From my military days, boots displace certain forces across a broader area reducing the likelihood of a break or sprain. It seems to make sense. I hope that I am answering the question.
True, if you land straight into the corner of a wall and a road at 70 MPH something has to give and it won't be the wall.

Also true, good quality leather can prevent SOME broken ankles by spreading out the forces and using larger leg bones to supplement foot and ankle structures. Properly placed impact padding can protect the most tender spots to a degree.
The ones I picked make my whole foot much less mobile laterally and also a little more stiff longitudinally. The tapered shape at the toes and ankles give less leverage to edge forces to allow rolling through a step off, and give more clearance between the peg and shift lever for easier up-shifts.

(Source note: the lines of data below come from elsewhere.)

(** Every widget hands what its caller gives it to one element: each property it
    does not read itself, with the caller's value even where the widget has a value of
    its own, and the children in their order. *)
Theorem widgets_pass_on (w : widget) (ps : properties) (children : list node) :
  w ∈ widgets -> (wg_name w = "Badge" -> prop_of "render" ps = None) ->
  passes (wg_reads w) ps children (wg_render w ps children).
Proof.
  intros Hw Hr.
  assert (forall names own tag, passes names ps children (El tag (spread own (rest names ps)) children)) as Hhost.
  { intros names own tag. apply (passes_led names names own ps tag []). intros name v Hn Hin. by destruct (Hn Hin). }
  assert (forall own tag, passes [] ps children (El tag (spread own ps) children)) as Hwhole.
  { intros own tag. rewrite <- (rest_nil ps) at 2. apply Hhost. }
  unfold widgets in Hw.
  repeat (apply elem_of_cons in Hw as [->|Hw];
    [cbn [wg_render wg_reads wg_name] in *; try first [apply Hhost|apply Hwhole]|]);
    [..|by apply not_elem_of_nil in Hw].
  - destruct (badge_renders ps children (Hr eq_refl)) as (attributes & _ & ->).
    eexists _, _, [], []. rewrite app_nil_r. split; [constructor|]. intros name v Hn Hv.
    rewrite prop_of_spread, prop_of_app, (prop_of_rest _ _ _ Hn), Hv. unfold prop_of, classes. simpl.
    case_bool_decide; [subst; by destruct Hn; left|done].
  - apply (passes_led _ _ _ _ _ []).
    intros name v Hn Hin Hv. assert (name = "type") as -> by set_solver. by rewrite prop_of_app, Hv.
  - by apply content_passes.
  - apply (passes_host _ _ _ _ _ [] _ [_]). intros name v Hn Hin. by destruct (Hn Hin).
  - unfold DropdownMenuSubContent. eapply passes_from; [|by apply content_passes].
    intros name v Hn Hv. by rewrite prop_of_spread, prop_of_rest, Hv.
  - apply (passes_led _ _ _ _ _ [_]).
    intros name v Hn Hin Hv. assert (name = "checked") as -> by set_solver.
    rewrite Hv. by destruct (prop_of "inset" ps).
  - apply (passes_led _ _ _ _ _ [_]). intros name v Hn Hin. by destruct (Hn Hin).
  - unfold SheetContent, SheetPortal. eapply passes_child; [right; by left|].
    apply (passes_host _ _ _ _ _ [] _ _). intros name v Hn Hin. by destruct (Hn Hin).
Qed.
End Passing.

(** ** What reaches the browser *)

Lemma inside_trans (n m k : node) : inside n m -> inside m k -> inside n k.
Proof. intros Hn Hm. induction Hm as [|tag ps l c Hc _ IH]; [done|]. by apply (inside_child _ _ _ _ c). Qed.

Section Page.
Context `{ClassNames} `{RenderingLaws} (short long : string -> string).

(** An element that is no widget stays where it is. *)
Lemma inside_plain (n c : node) (tag : string) (ps : properties) (children : list node) :
  widget_of tag = None -> c ∈ children -> inside n (expand c) -> inside n (expand (El tag ps children)).
Proof.
  intros Ht Hc Hn. cbn [expand]. unfold rendered. rewrite Ht. apply (inside_child _ _ _ _ (expand c)); [|done].
  apply list_elem_of_fmap. by exists c.
Qed.

(** To the [k]th child of an element that is no widget. *)
Ltac down k := eapply inside_plain; [reflexivity|apply (list_elem_of_lookup_2 _ k); reflexivity|].

(** C23: the elements that the page comes down to offer the user exactly what the
    components of the page do: no widget swallows a handler, adds one, or offers what
    its caller has disabled. *)
Theorem page_offers_expanded th q p a :
  offered a (expand (render short long th q p)) <-> offered a (render short long th q p).
Proof. apply expand_offers, page_conventional. Qed.

(** A message that is open is in a dialog with a close button, and what the
    dialog's own [onOpenChange] does when it closes leaves the page as it is but
    without an open message. *)
Theorem open_sheet_closes th q p u i ps j :
  pa_auth p = Authenticated u -> pa_selected p = Some i -> truthy i = true -> pa_open p = Some j ->
  qs_messages q = Success ps -> rows_of (pg_pages ps) <> [] ->
  exists qs children f,
    inside (El "SheetPrimitive.Root" qs children) (expand (render short long th q p)) /\
    prop_of "open" qs = Some (Flag true) /\ prop_of "onOpenChange" qs = Some (OnOpenChange f) /\
    inside close_button (El "SheetPrimitive.Root" qs children) /\
    page_run p (List.map Does (f false)) = mkPage (pa_auth p) (pa_form p) (pa_selected p) None (pa_cache p).
Proof.
  intros Hu Hi Ht Hj Hm Hne. unfold render, App, AppShell, MessagesPanel. rewrite Hu, Hi, Hm. cbn [otruthy default from_option].
  unfold Datatypes.id. rewrite Ht. destruct (rows_of (pg_pages ps)) as [|x rows]; [done|].
  generalize (ThemeToggle (th_preference th) (th_system th)) (AccountsPanel short (qs_accounts q) (qs_sync q) (Some i)).
  intros toggle accounts. unfold MessageSheet. rewrite Hj.
  match goal with |- context [El "SheetContent" ?r ?c] => generalize c end. intros content.
  eexists _, _, _. split; [|split; [|split; [|split]]].
  - down 1. down 0. down 1. down 1. down 1. constructor.
  - reflexivity.
  - reflexivity.
  - apply (inside_trans _ (SheetContent [("side", Str "right")] (List.map expand content))).
    + unfold SheetContent, SheetPortal. eapply inside_child; [right; left; reflexivity|].
      eapply inside_child; [apply elem_of_app; right; left; reflexivity|constructor].
    + eapply inside_child; [left; reflexivity|constructor].
  - cbn. by rewrite Hu, Hi.
Qed.
End Page.

(** ** A concrete rendering *)

Module Rendered.
#[export] Instance class_names : ClassNames := {
  cn l := str_join " " (omap Datatypes.id l);
  cva base vs defaults chosen :=
    str_join " " (base :: omap (fun g =>
      let value := default (default "" (snd <$> List.find (fun d => String.eqb d.1 g.1) defaults))
                     (default None (snd <$> List.find (fun d => String.eqb d.1 g.1) chosen)) in
      snd <$> List.find (fun v => String.eqb v.1 value) g.2) vs);
}.

Definition attribute (p : string * prop) : option (string * prop) :=
  match p.2 with Str s => Some ("data-" +:+ p.1, Str s) | _ => None end.

#[export] Instance rendering : Rendering := {
  mergeProps ps qs := ps ++ qs;
  useRender tag ps children render state :=
    match render with
    | Some (Elem (El t qs l)) => El t (spread qs ps) (l ++ children)
    | _ => El tag (spread (omap attribute state) ps) children
    end;
}.

#[export] Instance rendering_laws : RenderingLaws.
Proof.
  split; [done|]. intros tag ps children state. exists (omap attribute state). split; [|done].
  rewrite Forall_forall. intros p ([n v] & _ & Hp)%list_elem_of_omap. destruct v; try discriminate.
  injection Hp as <-. split; [reflexivity|by eexists].
Qed.

(** A message of the first mailbox is open, and being fetched. *)
Definition reading : page := mkPage (Authenticated (Screen.user "u1")) empty_form (Some "a1") (Some "m1") [].

Definition row : MessageSummary := message_summary (Inbox.mail "m1" 1 None).

Definition q : queries :=
  mkQueries (Success [Screen.box "a1" ACTIVE]) MIdle (Success (mkPages [mkMessagePage [row] None] false false)) Pending MIdle.
End Rendered.

#[export] Existing Instance Rendered.class_names.
#[export] Existing Instance Rendered.rendering.
#[export] Existing Instance Rendered.rendering_laws.

Lemma widgets_pass_on_witness :
  prop_of "data-slot" match Button [("data-slot", Str "mine")] [] with El _ ps _ => ps | Text _ => [] end = Some (Str "mine") /\
  passes ["className"; "variant"; "size"] [("data-slot", Str "mine")] [] (Button [("data-slot", Str "mine")] []).
Proof.
  split; [reflexivity|].
  refine (widgets_pass_on (mkWidget "Button" ["className"; "variant"; "size"] Button) [("data-slot", Str "mine")] [] _ _);
    [|discriminate].
  repeat first [left; reflexivity|right].
Defined.

Lemma page_offers_expanded_witness :
  offered (Select "a1") (expand (render Datatypes.id Datatypes.id Screen.th Rendered.q Rendered.reading)).
Proof.
  apply (page_offers_expanded Datatypes.id Datatypes.id Screen.th Rendered.q Rendered.reading).
  by apply (select_offered _ _ _ _ _ _ (Screen.box "a1" ACTIVE) (Screen.user "u1")).
Defined.

Lemma open_sheet_closes_witness :
  exists n, inside close_button n /\
    inside n (expand (render Datatypes.id Datatypes.id Screen.th Rendered.q Rendered.reading)).
Proof.
  destruct (open_sheet_closes Datatypes.id Datatypes.id Screen.th Rendered.q Rendered.reading (Screen.user "u1") "a1"
    (mkPages [mkMessagePage [Rendered.row] None] false false) "m1" eq_refl eq_refl eq_refl eq_refl eq_refl)
    as (qs & children & f & Hin & _ & _ & Hclose & _); [discriminate|].
  by eexists.
Defined.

The label claims "molecular structure" of the padding alters during impact to decrease chance of injury, and that it returns to be effective again during "multiple impacts"
They make my foot, ankle and lower leg feel stronger than my previous boots, but I plan to avoid testing those claims.

You do everything on the road you can to avoid a crash, and when in a crash, slow down before impact and roll or slide to spread out the impact of the crash. You hope the end is no crash, or light enough to do minimal damage.
Good boots like the these will double or triple the amount of force before a break occurs compared to a normal hiking boot, they can't stop all bone breaks.

Great calf length boots with composite sliders and reinforced hinges can prevent breaks at four to six times the force of a normal hiking boot, and also prevent some leg bone breaks, but they can't stop all bone breaks.
On a track, with proper sliding techniques and ground around the corners designed to absorb energy and slow riders down before hitting barriers professional riders with those on can go down at over 100 MPH and slide to safely walk away with only mild bruising and heat rashes. You won't find the same help designed into every curve and merge on a public roads.

You have to decide what risk you're willing to accept, and I've always tried to minimize my risk with good avoidance techniques and strong cheap work boots. Now I finally decided to step up to a boot that leaves a lot less risk than I used to accept. Of course I'll still use good techniques as well, and spend more on better boots if I start racing.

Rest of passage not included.